**ABOUT THIS EXERCISE:** Retype, word for word, each line between the lines holding "[] => EmptyString" and "NilZero.string_of_uint (Nat.to_uint n).", inclusive, and leave the rest of the data alone.

**SUPPLIED DATA:**
(** * openai-discord-chatbot: the per-user session logic of [chatbot.py]

    A shallow embedding of [on_message], [chat_with_openai] and
    [cooldown_user] together with the module-level dictionaries they
    share, followed by the properties of the session logic.

    Conventions of the embedding.
    - Identifiers (users, channels) are integers.
    - One clock, counted in microseconds since [datetime.min], stands for
      both [datetime.utcnow()] and the event loop's timer clock; a
      [timedelta] is a number of microseconds.
    - The dictionaries are finite maps.  Reading [d[k]] from a
      [defaultdict] inserts the default under a missing key, and the
      embedding does the same ([defaultdict_get]).
    - The collaborators (OpenAI, the file system, the clock) are inputs,
      gathered in a [World]; what the handler asks of Discord and OpenAI
      is recorded in a trace of [Event]s.  Discord refuses a message of
      more than 2000 characters, the limit that [split_message] is there
      for: [channel.send] raises on such a text and is taken to succeed
      on any other; logging and the [channel.typing()] context manager
      leave no mark in the trace. *)

From stdpp Require Import base gmap strings list.
From Stdlib Require Import ZArith Lia.
(** [updateAccountsMenuItem].  The callback of [forEach] is [async] but
    awaits nothing, so it has run when [forEach] returns.  The second [if]
    only holds commented-out code. *)
Definition updateAccountsMenuItem (st : ServiceState) : ServiceState :=
  let hasSession :=
    map_fold (fun _ provider hasSession =>
                hasSession || Provider.hasSessions provider)
             false (_authenticationProviders st) in
  match _noAccountsMenuItem st with
  | Some item =>
      if hasSession
      then set_noAccountsMenuItem None (emit [Dispose item] st)
      else st
  | None => st
  end.

Definition registerAuthenticationProvider (st : ServiceState) (id : string)
           (authenticationProvider : Provider.t) : ServiceState :=
  let st := set_authenticationProviders
              (<[id := authenticationProvider]> (_authenticationProviders st))
              st in
  let st := emit [DidRegisterAuthenticationProvider id] st in
  let st := match _placeholderMenuItem st with
            | Some item =>
                set_placeholderMenuItem None (emit [Dispose item] st)
            | None => st
            end in
  updateAccountsMenuItem st.

(** The last [if] of the source only holds commented-out code. *)
Definition unregisterAuthenticationProvider (st : ServiceState)
           (id : string) : ServiceState :=
  match _authenticationProviders st !! id with
  | Some provider =>
      let st := emit [ProviderDispose provider] st in
      let st := set_authenticationProviders
                  (delete id (_authenticationProviders st)) st in
      let st := emit [DidUnregisterAuthenticationProvider id] st in
      updateAccountsMenuItem st
  | None => st
  end.

(** [scopes.sort().join('')]: the key under which the service files a
    sign-in request. *)
Definition scopesListOf (scopes : list string) : string :=
  join "" (sort scopes).

(** [session.scopes.sort().join('') === requestedScopes].  The sort also
    leaves the array of the provider's session object sorted; the
    service does not look at that array again. *)
Definition sessionCompletes (requestedScopes : string)
           (session : AuthenticationSession) : bool :=
  String.eqb (scopesListOf (session_scopes session)) requestedScopes.

(** The state of the loop of [updateNewSessionRequests]: the service,
    the object [existingRequestsForProvider], and [changed]. *)
Abbreviation LoopState :=
  (ServiceState * SessionRequestInfo * bool)%type.

(** One turn of [Object.keys(existingRequestsForProvider).forEach]. *)
Definition completeRequest (providerId : string)
           (sessions : list AuthenticationSession)
           (acc : LoopState) (requestedScopes : string) : LoopState :=
  let '(st, existingRequestsForProvider, changed) := acc in
  if existsb (sessionCompletes requestedScopes) sessions then
    let st :=
      match getRequest requestedScopes existingRequestsForProvider with
      | Some sessionRequest =>
          emit (map Dispose (disposables sessionRequest)) st
      | None => st
      end in
    let existingRequestsForProvider :=
      deleteRequest requestedScopes existingRequestsForProvider in
    let st :=
      if Nat.eqb (length (keys existingRequestsForProvider)) 0
      then set_signInRequestItems
             (delete providerId (_signInRequestItems st)) st
      else set_signInRequestItems
             (<[providerId := existingRequestsForProvider]>
                (_signInRequestItems st)) st in
    (st, existingRequestsForProvider, true)
  else acc.
Lemma transfer_failure_drops_earlier_files_witness :
  let objects := default ∅ (minio pipeline_world !! "stock-data") in
  let conn :=
    execute create_stock_data_v2 (execute create_stock_data (connect (pg pipeline_world))) in
  FixDataTransfer.process_files objects (λ _, false) 1
    [Pipeline.object_key_of "AAPL" "daily" "2024-01-01_00-00-00"; "AAPL/daily/missing.csv"]
    conn
  = rollback conn.
Proof.
  intros objects conn.
  refine (transfer_failure_drops_earlier_files objects (λ _, false)
            [Pipeline.object_key_of "AAPL" "daily" "2024-01-01_00-00-00"]
            "AAPL/daily/missing.csv" [] 1 conn _ _ _ _).
  - vm_compute. reflexivity.
  - intros [|j] Hj; [discriminate|simpl in Hj; lia].
  - reflexivity.
Defined.

(** ** The reader of the tables *)

Lemma later_total : Total StockRoutes.later.
Proof.
  intros r1 r2. unfold StockRoutes.later.
  destruct (StockRoutes.instant r1), (StockRoutes.instant r2); try tauto. lia.
Qed.

Lemma later_trans : Transitive StockRoutes.later.
Proof.
  intros r1 r2 r3. unfold StockRoutes.later.
  destruct (StockRoutes.instant r1), (StockRoutes.instant r2), (StockRoutes.instant r3);
    try tauto. lia.
Qed.

Lemma latest_sorted limit l : StronglySorted StockRoutes.later (StockRoutes.latest limit l).
Proof.
  unfold StockRoutes.latest.
  pose proof (@StronglySorted_merge_sort _ StockRoutes.later _ later_trans later_total l) as H.
  rewrite <- (take_drop (Z.to_nat limit) (merge_sort StockRoutes.later l)) in H.
  by apply StronglySorted_app_1_l in H.
Qed.

Lemma latest_length limit l :
  length (StockRoutes.latest limit l) = Nat.min (Z.to_nat limit) (length l).
Proof.
  unfold StockRoutes.latest. rewrite length_take.
  by rewrite (Permutation_length (merge_sort_Permutation StockRoutes.later l)).
Qed.
(** * Drowsiness detection cloud service: path partitioning, uploads, buffering

    A shallow embedding of [drowsiness_cloud_service.py]:
    - [_get_s3_paths] (date partitioning of storage keys),
    - [S3Manager.upload_image] / [S3Manager.upload_jsonl] (bounded retry with
      exponential backoff),
    - [EventBuffer] (pending events and the flush timer),
    - [DrowsinessCloudService._process_event] and [_flush_event_buffer].

    Conventions of the embedding.
    - A Python [str] is a [string]; one [ascii] stands for one character.
    - A value decoded from JSON is a [pyval]; an event is a finite map from
      keys to such values.
    - What the process does not decide (bucket, file system, answers of the
      S3 backend, clock) is an [Env]: the backend answers the n-th request,
      the clock the n-th reading.  Clock readings and intervals are integers.
    - A [State] holds the counters of requests and readings, the trace of
      requests and sleeps performed, the event buffer and the statistics.
    - Methods are computations in the monad [M]: they take a state and return
      either a value or a raised exception, together with the new state.
    - [os.path] is the POSIX flavour.  Logging is not an observable effect. *)

From Stdlib Require Import ZArith Lia Ascii DecimalString.
From stdpp Require Import base option list gmap strings.

Local Open Scope Z_scope.
#[local] Set Warnings "-register-all".

(** ** Python strings *)

Module PyStr.

(** [s.split(sep)] for a one-character separator: every occurrence of the
    separator ends a token, so the result is never empty. *)
Fixpoint split (sep : ascii) (s : string) : list string :=
  match s with
  | EmptyString => [EmptyString]
  | String c s' =>
      if Ascii.eqb c sep then EmptyString :: split sep s'
      else match split sep s' with
           | t :: ts => String c t :: ts
           | [] => [String c EmptyString]
           end
  end.

(** [pat in s]: substring test. *)
Fixpoint contains (pat s : string) : bool :=
  String.prefix pat s ||
  match s with
  | EmptyString => false
  | String _ s' => contains pat s'
  end.

(** [s[:n]] and [s[n:]]. *)
Fixpoint take (n : nat) (s : string) : string :=
  match n, s with
  | S n', String c s' => String c (take n' s')
  | _, _ => EmptyString
  end.

Fixpoint drop (n : nat) (s : string) : string :=
  match n, s with
  | S n', String _ s' => drop n' s'
  | _, _ => s
  end.

Fixpoint has_slash (s : string) : bool :=
  match s with
  | EmptyString => false
  | String c s' => Ascii.eqb c "/"%char || has_slash s'
  end.

(** [os.path.basename(p)]: what follows the last slash. *)
Fixpoint basename (p : string) : string :=
  match p with
  | EmptyString => EmptyString
  | String c p' =>
      if Ascii.eqb c "/"%char || has_slash p' then basename p' else p
  end.

(** [sep.join(parts)]. *)
Fixpoint join (sep : string) (parts : list string) : string :=
  match parts with
  | [] => EmptyString
  | [p] => p
  | p :: ps => p +:+ sep +:+ join sep ps
  end.

(** [str(n)] for a non-negative integer. *)
Definition of_nat (n : nat) : string :=
  NilZero.string_of_uint (Nat.to_uint n).

(** [f"{n:02d}"]: decimal, padded with a zero to two characters. *)
Definition fmt_02d (n : nat) : string :=
  let s := of_nat n in
  if (String.length s <? 2)%nat then "0" +:+ s else s.

End PyStr.

(** The string ['\n']. *)
Definition LF : string := String "010"%char EmptyString.

(** Python list slicing [l[i:j]]. *)
Definition slice {A} (i j : nat) (l : list A) : list A :=
  take (j - i) (drop i l).

(** ** Values and events *)

(** What [json.loads] can produce.  Of a float only its truth value is
    observed by the code. *)
Inductive pyval :=
  | PNone
  | PBool (b : bool)
  | PInt (n : Z)
  | PFloat (nonzero : bool)
  | PStr (s : string)
  | PList (xs : list pyval)
  | PDict (kvs : list (string * pyval)).

(** Python truthiness. *)
Definition truthy (v : pyval) : bool :=
  match v with
  | PNone => false
  | PBool b => b
  | PInt n => negb (n =? 0)
  | PFloat nz => nz
  | PStr s => negb (String.eqb s "")
  | PList xs => negb (Nat.eqb (length xs) 0)
  | PDict kvs => negb (Nat.eqb (length kvs) 0)
  end.
(** * bnf-lang: a backtracking parser and an evaluator for arithmetic expressions

    A shallow embedding of [bnf-lang.py]: the grammar table [bnf_syntax], the
    recursive-descent parser ([parse_part], [parse_rule], [parse],
    [parse_expression]) and the tree-walking evaluator ([numjoin],
    [evaluate]), followed by the properties of the specification.

    Conventions of the embedding.
    - A Python exception is a constructor of [exn]; a call that returns or
      raises is a [result].
    - The parser's recursion follows the grammar, not the input, so it is
      defined with a recursion budget: [None] means that the budget ran out
      (in Python: the recursion never returns, or the interpreter's recursion
      limit stops it with an exception that [except ParseError] does not
      catch).  [parse_fuel_mono] shows that a result, once obtained, is the
      same under every larger budget.
    - A token sequence is a list of tokens, each token a string; a Python
      [str] is the sequence of its one-character strings ([tokens_of]).
    - A syntax tree is the tuple [(identifier, parts)]; an element of [parts]
      is such a tuple or a bare token.
    - [evaluate] reads the module's global variables [x], [y], [z]; they are
      its [environment], and they are bound to numbers.
    - Numbers are Python's: [int] is [Z], [float] is IEEE 754 binary64.
    - The interpreter's limits (the depth of recursion, the number of digits
      that [int] and [str] convert) are not part of the embedding. *)

From Stdlib Require Import List String Ascii ZArith QArith Bool Lia.
From Stdlib Require Import Floats.SpecFloat DecimalString.
From Stdlib Require DecimalPos.
Import ListNotations.

Local Open Scope string_scope.
Local Open Scope list_scope.
Local Open Scope nat_scope.

(** ** Exceptions and results *)

Inductive exn : Type :=
| ValueError
| IndexError
| KeyError
| TypeError
| NameError
| ZeroDivisionError
| OverflowError.

Inductive result (A : Type) : Type :=
| Ok (a : A)
| Raise (e : exn).

Arguments Ok {A} a.
Arguments Raise {A} e.

Definition bind {A B : Type} (r : result A) (k : A -> result B) : result B :=
  match r with
  | Ok a => k a
  | Raise e => Raise e
  end.

Notation "x <- r ;; k" := (bind r (fun x => k))
  (at level 61, r at next level, right associativity).

(** [ParseError = (ValueError, IndexError)]: what [except ParseError] catches. *)
Definition ParseError (e : exn) : bool :=
  match e with
  | ValueError | IndexError => true
  | _ => false
  end.

(** ** Grammar *)

Definition rule := list string.

(** The grammar dictionary, as the list of its items.  [syntax[identifier]]
    is [lookup], [part in syntax] is [mem]. *)
Definition grammar := list (string * list rule).

Fixpoint lookup (syntax : grammar) (identifier : string) : option (list rule) :=
  match syntax with
  | [] => None
  | (k, rules) :: rest =>
      if String.eqb identifier k then Some rules else lookup rest identifier
  end.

**ANSWER SECTION:**
  | [] => EmptyString
  | [p] => p
  | p :: ps => p +:+ sep +:+ join sep ps
  end.

(** [str(n)] for a non-negative integer. *)
Definition of_nat (n : nat) : string :=
  NilZero.string_of_uint (Nat.to_uint n).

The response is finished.